Cool to room temperature within 2 hours, then store in an airtight container in the fridge for up to 4 days. Reheat covered in a 350°F oven for 10-12 minutes, or microwave at 70% power in 60-second bursts to keep tablespoons olive oil from drying out.
Can I substitute ingredients in One-Pan Roasted Chicken with Sweet Potato and Brussels Sprouts?
Yes — most ingredients in this recipe have flexible swaps. For oil, use any neutral high-smoke-point oil (avocado, grapeseed, refined coconut). For aromatics, dried herbs at ⅓ the volume of fresh work in a pinch. The full ingredient list is shoppable on Instacart so you can see substitutes in real time.
How do I scale One-Pan Roasted Chicken with Sweet Potato and Brussels Sprouts for a different number of people?

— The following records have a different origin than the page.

(** C4, as the code has it. Both [evaluate_objective] methods return a
    weakest child status under the ranks below_threshold 1 < threshold_met 2
    < baseline_met 3 < target_met 4 < exceeded 5, with not_evaluated at 0:
    the children of a quantitative objective are the recorded statuses of
    its KPIs, those of a mission objective the results of its quantitative
    objectives. The answer is not_evaluated when there is no child, and
    also whenever some child is itself not_evaluated, and in no other
    case. *)
Theorem evaluate_objective_weakest_child
  (qo : QuantitativeObjective.t) (mo : MissionObjective.t) :
  let qs := map KeyPerformanceIndicator.status (QuantitativeObjective.kpis qo) in
  let ms := map QuantitativeObjective.evaluate_objective
              (MissionObjective.quantitative_objectives mo) in
  let rq := QuantitativeObjective.evaluate_objective qo in
  let rm := MissionObjective.evaluate_objective mo in
  ((qs = [] -> rq = NOT_EVALUATED) /\
   (qs <> [] -> weakest_of qs rq) /\
   (rq = NOT_EVALUATED <-> qs = [] \/ In NOT_EVALUATED qs)) /\
  ((ms = [] -> rm = NOT_EVALUATED) /\
   (ms <> [] -> weakest_of ms rm) /\
   (rm = NOT_EVALUATED <-> ms = [] \/ In NOT_EVALUATED ms)) /\
  (status_values NOT_EVALUATED = 0 /\ status_values BELOW_THRESHOLD = 1 /\
   status_values THRESHOLD_MET = 2 /\ status_values BASELINE_MET = 3 /\
   status_values TARGET_MET = 4 /\ status_values EXCEEDED = 5)%Z.
Proof.
  cbv zeta. rewrite qo_evaluate_unfold, mo_evaluate_unfold.
  split; [apply aggregate_weakest|].
  split; [apply aggregate_weakest|].
  repeat split.
Qed.

(** C4, as stated, fails: an objective with children answers not_evaluated
    when a child has not been evaluated. *)
Lemma evaluate_objective_not_evaluated_with_children :
  QuantitativeObjective.kpis qo_pending <> [] /\
  QuantitativeObjective.evaluate_objective qo_pending = NOT_EVALUATED /\
  MissionObjective.quantitative_objectives mo_pending <> [] /\
  MissionObjective.evaluate_objective mo_pending = NOT_EVALUATED.
Proof.
  repeat split; try discriminate; vm_compute; reflexivity.
Qed.

(** The minimum at work on evaluated children. *)
Example min_loop_sample :
  min_loop [TARGET_MET; THRESHOLD_MET; BASELINE_MET] = THRESHOLD_MET /\
  min_loop [EXCEEDED; TARGET_MET] = TARGET_MET /\
  min_loop [BASELINE_MET; BELOW_THRESHOLD; BELOW_THRESHOLD] = BELOW_THRESHOLD.
Proof. repeat split. Qed.

(** ** Success rates and the critical-constraint flag *)

Lemma in_values {V : Type} (d : gmap string V) (x : V) :
  In x (values d) <-> exists k, d !! k = Some x.
Proof.
  unfold values. rewrite <- list_elem_of_In, list_elem_of_fmap. split.
  - intros ([k y] & -> & Hin). exists k. apply elem_of_map_to_list. exact Hin.
  - intros (k & Hk). exists (k, x). split; [reflexivity|].
    apply elem_of_map_to_list. exact Hk.
Qed.

Lemma count_if_le {V : Type} (p : V -> bool) (l : list V) : count_if p l <= length l.
Proof.
  unfold count_if. induction l as [|x l IH]; simpl; [lia|].
  destruct (p x); simpl; lia.
Qed.

Lemma count_if_all {V : Type} (p : V -> bool) (l : list V) :
  (forall x, In x l -> p x = true) -> count_if p l = length l.
Proof.
  unfold count_if. induction l as [|x l IH]; simpl; intros H; [reflexivity|].
  rewrite (H x (or_introl eq_refl)); simpl. rewrite IH; auto.
Qed.

Lemma count_if_short {V : Type} (p : V -> bool) (l : list V) (x : V) :
  In x l -> p x = false -> count_if p l < length l.
Proof.
  induction l as [|y l IH]; simpl; intros Hin Hx; [contradiction|].
  unfold count_if in *; simpl.
  destruct Hin as [->|Hin].
  - rewrite Hx. pose proof (count_if_le p l) as Hle. unfold count_if in Hle. lia.
  - specialize (IH Hin Hx). destruct (p y); simpl; lia.
Qed.

Lemma percentage_below_100 (k n : nat) : k < n -> (percentage k n < 100)%Q.
Proof.
  intros Hlt. unfold percentage.
  assert (Hn : (0 < inject_Z (Z.of_nat n))%Q).
  { change 0%Q with (inject_Z 0). rewrite <- Zlt_Qlt. lia. }
  apply Qlt_le_trans with (1 * 100)%Q; [|unfold Qle; simpl; lia].
  apply Qmult_lt_compat_r; [reflexivity|].
  apply Qlt_shift_div_r; [exact Hn|].
  rewrite Qmult_1_l. rewrite <- Zlt_Qlt. lia.
Qed.

Lemma filter_nil_if {V : Type} (p : V -> bool) (l : list V) :
  (forall x, In x l -> p x = false) -> List.filter p l = [].
Proof.
  induction l as [|x l IH]; simpl; intros H; [reflexivity|].
  rewrite (H x (or_introl eq_refl)). apply IH. auto.
Qed.

Lemma determine_keeps_flag (e : SolutionEvaluation.t) :
  SolutionEvaluation.all_critical_constraints_met
    (SolutionEvaluation.determine_overall_status e)
  = SolutionEvaluation.all_critical_constraints_met
      (SolutionEvaluation.calculate_success_rates e).
Proof.
  unfold SolutionEvaluation.determine_overall_status.
  repeat match goal with
         | |- context [if ?b then _ else _] => destruct b
         end; reflexivity.
Qed.

Lemma determine_keeps_rate (e : SolutionEvaluation.t) :
  SolutionEvaluation.constraint_success_rate
    (SolutionEvaluation.determine_overall_status e)
  = SolutionEvaluation.constraint_success_rate
      (SolutionEvaluation.calculate_success_rates e).
Proof.
  unfold SolutionEvaluation.determine_overall_status.
  repeat match goal with
         | |- context [if ?b then _ else _] => destruct b
         end; reflexivity.
Qed.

The recipe is written for 4 servings. Multiply each ingredient by (your serving target / 4). Cook time stays roughly the same up to 2x; for 3-4x batches, switch from a skillet to a sheet pan or stockpot so the food isn't crowded — overcrowding steams instead of browns.
Is One-Pan Roasted Chicken with Sweet Potato and Brussels Sprouts whole30?
Yes — this recipe is tagged whole30 based on its ingredient list. Always cross-check labels for packaged ingredients (sauces, broths, condiments) since formulations vary by brand.